◆ GOAL OF THE EXERCISE: Read the entries below and pull out each line with the string "pose".

◆ RECORDS SUPPLIED:
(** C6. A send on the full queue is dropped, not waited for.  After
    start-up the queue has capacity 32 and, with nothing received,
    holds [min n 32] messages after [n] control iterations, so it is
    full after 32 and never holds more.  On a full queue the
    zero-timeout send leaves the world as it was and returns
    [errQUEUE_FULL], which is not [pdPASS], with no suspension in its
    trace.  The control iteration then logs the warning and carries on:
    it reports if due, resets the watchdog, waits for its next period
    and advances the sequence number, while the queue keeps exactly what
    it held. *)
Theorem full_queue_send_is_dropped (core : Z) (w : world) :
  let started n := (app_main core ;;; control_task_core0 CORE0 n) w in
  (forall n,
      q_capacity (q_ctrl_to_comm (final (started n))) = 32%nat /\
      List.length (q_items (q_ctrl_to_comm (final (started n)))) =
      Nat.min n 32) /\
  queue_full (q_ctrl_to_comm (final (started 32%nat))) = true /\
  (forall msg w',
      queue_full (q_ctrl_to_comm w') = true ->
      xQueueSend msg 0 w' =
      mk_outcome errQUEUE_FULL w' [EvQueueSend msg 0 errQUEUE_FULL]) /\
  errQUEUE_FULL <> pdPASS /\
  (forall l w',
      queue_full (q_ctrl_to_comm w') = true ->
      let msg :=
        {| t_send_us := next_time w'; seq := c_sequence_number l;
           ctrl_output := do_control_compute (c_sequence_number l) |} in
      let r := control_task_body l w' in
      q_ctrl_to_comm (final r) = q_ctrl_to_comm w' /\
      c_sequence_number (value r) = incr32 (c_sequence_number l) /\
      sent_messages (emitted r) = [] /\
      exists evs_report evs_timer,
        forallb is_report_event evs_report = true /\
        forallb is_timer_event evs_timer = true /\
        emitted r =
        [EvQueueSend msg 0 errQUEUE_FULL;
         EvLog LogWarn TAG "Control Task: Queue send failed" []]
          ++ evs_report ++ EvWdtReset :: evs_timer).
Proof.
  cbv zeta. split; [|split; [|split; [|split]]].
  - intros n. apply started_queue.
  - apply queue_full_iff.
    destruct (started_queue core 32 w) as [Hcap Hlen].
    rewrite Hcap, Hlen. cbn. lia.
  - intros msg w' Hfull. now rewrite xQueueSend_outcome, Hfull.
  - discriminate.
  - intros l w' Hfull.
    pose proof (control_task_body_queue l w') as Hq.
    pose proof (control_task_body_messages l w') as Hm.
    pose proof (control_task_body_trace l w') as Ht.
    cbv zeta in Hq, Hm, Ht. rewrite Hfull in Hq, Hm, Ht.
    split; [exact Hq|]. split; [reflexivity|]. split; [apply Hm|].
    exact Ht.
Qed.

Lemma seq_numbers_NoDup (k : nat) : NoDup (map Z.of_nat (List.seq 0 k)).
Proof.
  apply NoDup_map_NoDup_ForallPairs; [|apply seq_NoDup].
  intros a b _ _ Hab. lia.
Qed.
---
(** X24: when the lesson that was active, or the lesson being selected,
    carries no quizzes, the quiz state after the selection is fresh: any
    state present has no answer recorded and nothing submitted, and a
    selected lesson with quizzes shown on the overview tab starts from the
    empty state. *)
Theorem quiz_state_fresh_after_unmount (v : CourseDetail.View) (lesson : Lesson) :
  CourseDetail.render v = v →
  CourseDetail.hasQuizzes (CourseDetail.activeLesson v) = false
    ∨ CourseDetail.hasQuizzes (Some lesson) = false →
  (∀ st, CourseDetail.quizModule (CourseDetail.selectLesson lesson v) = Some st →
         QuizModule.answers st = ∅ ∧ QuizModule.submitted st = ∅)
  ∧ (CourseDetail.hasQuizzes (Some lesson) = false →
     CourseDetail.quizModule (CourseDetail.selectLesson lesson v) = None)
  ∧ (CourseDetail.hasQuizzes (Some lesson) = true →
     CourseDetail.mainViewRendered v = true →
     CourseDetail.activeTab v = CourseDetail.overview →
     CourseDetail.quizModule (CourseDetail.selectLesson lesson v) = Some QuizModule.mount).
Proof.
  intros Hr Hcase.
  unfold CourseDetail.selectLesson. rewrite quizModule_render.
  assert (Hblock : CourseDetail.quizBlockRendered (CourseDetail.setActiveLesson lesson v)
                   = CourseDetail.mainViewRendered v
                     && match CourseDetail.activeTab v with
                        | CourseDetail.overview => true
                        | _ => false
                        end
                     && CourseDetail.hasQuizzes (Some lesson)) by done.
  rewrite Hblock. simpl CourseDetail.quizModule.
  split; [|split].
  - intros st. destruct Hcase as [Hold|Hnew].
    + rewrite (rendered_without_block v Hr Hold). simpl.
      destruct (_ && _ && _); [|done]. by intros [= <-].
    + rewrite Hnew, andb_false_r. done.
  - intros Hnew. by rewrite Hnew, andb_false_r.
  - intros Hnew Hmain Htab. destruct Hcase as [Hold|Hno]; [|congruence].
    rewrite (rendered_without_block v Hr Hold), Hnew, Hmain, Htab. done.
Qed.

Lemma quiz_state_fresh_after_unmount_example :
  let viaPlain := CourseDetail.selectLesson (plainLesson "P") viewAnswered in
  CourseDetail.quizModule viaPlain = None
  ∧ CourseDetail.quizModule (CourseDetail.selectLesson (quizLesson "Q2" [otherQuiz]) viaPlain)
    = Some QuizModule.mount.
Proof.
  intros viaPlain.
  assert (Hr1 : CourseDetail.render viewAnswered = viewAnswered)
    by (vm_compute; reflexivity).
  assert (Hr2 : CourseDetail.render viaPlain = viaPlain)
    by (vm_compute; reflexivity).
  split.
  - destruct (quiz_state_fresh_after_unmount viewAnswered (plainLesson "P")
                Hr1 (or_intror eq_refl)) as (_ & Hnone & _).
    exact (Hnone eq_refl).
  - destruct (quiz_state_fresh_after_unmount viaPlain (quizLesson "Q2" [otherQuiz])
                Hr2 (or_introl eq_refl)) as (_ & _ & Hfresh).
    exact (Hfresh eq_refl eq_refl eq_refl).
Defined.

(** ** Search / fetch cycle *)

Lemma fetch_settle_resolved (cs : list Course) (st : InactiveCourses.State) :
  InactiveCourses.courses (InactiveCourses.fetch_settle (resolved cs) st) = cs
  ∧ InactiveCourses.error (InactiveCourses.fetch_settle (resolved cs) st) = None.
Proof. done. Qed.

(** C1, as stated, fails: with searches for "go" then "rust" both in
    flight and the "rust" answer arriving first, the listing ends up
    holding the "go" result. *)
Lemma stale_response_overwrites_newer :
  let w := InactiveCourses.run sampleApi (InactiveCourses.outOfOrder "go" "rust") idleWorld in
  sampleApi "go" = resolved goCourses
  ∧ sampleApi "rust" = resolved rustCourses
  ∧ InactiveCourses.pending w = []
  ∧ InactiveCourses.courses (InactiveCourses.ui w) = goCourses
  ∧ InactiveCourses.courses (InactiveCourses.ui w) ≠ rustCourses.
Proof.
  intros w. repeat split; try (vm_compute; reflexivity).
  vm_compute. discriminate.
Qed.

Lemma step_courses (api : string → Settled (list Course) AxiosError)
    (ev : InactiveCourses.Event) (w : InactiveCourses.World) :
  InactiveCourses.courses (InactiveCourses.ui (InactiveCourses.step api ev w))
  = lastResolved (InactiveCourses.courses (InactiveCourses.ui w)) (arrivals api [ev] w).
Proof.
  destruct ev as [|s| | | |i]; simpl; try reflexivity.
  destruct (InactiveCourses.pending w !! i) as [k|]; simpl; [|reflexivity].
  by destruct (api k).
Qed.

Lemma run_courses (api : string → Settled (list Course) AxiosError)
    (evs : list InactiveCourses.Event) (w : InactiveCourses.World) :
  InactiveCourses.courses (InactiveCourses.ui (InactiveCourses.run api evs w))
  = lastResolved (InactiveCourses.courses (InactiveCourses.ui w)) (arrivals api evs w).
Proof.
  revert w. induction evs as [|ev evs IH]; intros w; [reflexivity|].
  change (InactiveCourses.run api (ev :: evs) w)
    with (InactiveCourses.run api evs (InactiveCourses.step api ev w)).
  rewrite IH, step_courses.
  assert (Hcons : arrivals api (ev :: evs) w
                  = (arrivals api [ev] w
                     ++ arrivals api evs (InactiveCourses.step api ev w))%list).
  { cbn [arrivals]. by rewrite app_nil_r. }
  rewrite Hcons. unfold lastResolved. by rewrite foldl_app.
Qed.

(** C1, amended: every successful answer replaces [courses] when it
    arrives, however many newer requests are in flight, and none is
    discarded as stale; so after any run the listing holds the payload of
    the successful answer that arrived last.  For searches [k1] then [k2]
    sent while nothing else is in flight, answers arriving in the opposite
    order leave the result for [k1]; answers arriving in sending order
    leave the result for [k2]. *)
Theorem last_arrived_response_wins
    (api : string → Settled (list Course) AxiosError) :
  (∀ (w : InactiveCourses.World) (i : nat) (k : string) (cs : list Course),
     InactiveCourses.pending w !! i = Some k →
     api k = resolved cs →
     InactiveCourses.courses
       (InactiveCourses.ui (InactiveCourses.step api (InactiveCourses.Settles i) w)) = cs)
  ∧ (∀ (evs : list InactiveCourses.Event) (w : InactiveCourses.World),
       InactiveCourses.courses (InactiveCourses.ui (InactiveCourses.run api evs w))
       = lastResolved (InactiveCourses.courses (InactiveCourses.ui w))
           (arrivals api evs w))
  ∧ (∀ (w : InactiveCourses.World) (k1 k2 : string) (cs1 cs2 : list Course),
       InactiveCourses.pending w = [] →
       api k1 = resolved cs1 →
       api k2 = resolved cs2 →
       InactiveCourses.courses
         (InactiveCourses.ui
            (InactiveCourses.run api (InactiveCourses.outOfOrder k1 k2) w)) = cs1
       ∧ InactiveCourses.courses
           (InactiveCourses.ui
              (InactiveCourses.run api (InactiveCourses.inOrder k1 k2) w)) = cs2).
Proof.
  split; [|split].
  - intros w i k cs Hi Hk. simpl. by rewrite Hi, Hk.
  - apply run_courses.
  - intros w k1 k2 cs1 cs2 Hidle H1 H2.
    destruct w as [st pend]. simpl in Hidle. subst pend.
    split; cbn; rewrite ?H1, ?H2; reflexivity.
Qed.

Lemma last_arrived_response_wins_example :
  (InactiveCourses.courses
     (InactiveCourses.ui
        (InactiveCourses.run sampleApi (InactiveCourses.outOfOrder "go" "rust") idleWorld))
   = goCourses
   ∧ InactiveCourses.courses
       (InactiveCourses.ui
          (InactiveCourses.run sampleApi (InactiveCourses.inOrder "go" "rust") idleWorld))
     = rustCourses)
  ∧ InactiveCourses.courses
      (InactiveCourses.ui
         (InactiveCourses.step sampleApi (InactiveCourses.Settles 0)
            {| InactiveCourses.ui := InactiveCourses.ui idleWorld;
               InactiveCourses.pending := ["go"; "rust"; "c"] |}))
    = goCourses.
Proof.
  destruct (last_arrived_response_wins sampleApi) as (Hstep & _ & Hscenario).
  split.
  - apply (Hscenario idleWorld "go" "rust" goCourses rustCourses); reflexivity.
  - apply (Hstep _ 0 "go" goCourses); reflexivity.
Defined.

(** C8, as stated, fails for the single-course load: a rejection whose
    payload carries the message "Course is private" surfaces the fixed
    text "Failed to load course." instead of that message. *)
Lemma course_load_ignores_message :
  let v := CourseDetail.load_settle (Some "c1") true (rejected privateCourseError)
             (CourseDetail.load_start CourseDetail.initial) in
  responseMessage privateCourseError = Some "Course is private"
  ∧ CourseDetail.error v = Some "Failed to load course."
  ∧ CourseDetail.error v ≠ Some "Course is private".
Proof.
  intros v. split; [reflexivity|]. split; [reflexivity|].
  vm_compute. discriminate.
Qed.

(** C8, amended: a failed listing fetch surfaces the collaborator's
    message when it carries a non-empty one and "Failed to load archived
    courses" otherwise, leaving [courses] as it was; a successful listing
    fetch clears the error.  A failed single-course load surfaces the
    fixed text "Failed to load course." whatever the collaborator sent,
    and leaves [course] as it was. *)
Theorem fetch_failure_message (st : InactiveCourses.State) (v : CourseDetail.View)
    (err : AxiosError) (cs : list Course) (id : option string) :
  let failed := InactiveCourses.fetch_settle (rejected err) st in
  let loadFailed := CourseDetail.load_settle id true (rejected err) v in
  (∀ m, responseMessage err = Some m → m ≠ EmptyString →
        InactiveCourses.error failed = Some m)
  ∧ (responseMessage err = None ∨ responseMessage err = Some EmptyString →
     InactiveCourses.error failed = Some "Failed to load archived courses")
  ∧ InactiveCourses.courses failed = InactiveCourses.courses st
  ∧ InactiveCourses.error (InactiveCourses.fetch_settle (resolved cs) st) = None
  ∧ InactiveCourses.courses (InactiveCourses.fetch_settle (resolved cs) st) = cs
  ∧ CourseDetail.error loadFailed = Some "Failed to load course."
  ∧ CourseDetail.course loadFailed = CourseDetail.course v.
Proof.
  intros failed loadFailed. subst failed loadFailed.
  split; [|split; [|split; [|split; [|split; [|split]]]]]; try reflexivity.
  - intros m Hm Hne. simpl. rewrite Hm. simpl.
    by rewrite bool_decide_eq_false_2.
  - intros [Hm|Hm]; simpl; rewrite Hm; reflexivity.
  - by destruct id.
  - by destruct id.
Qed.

◆ COMPLETED TASK:
    pose proof (control_task_body_queue l w') as Hq.
    pose proof (control_task_body_messages l w') as Hm.
    pose proof (control_task_body_trace l w') as Ht.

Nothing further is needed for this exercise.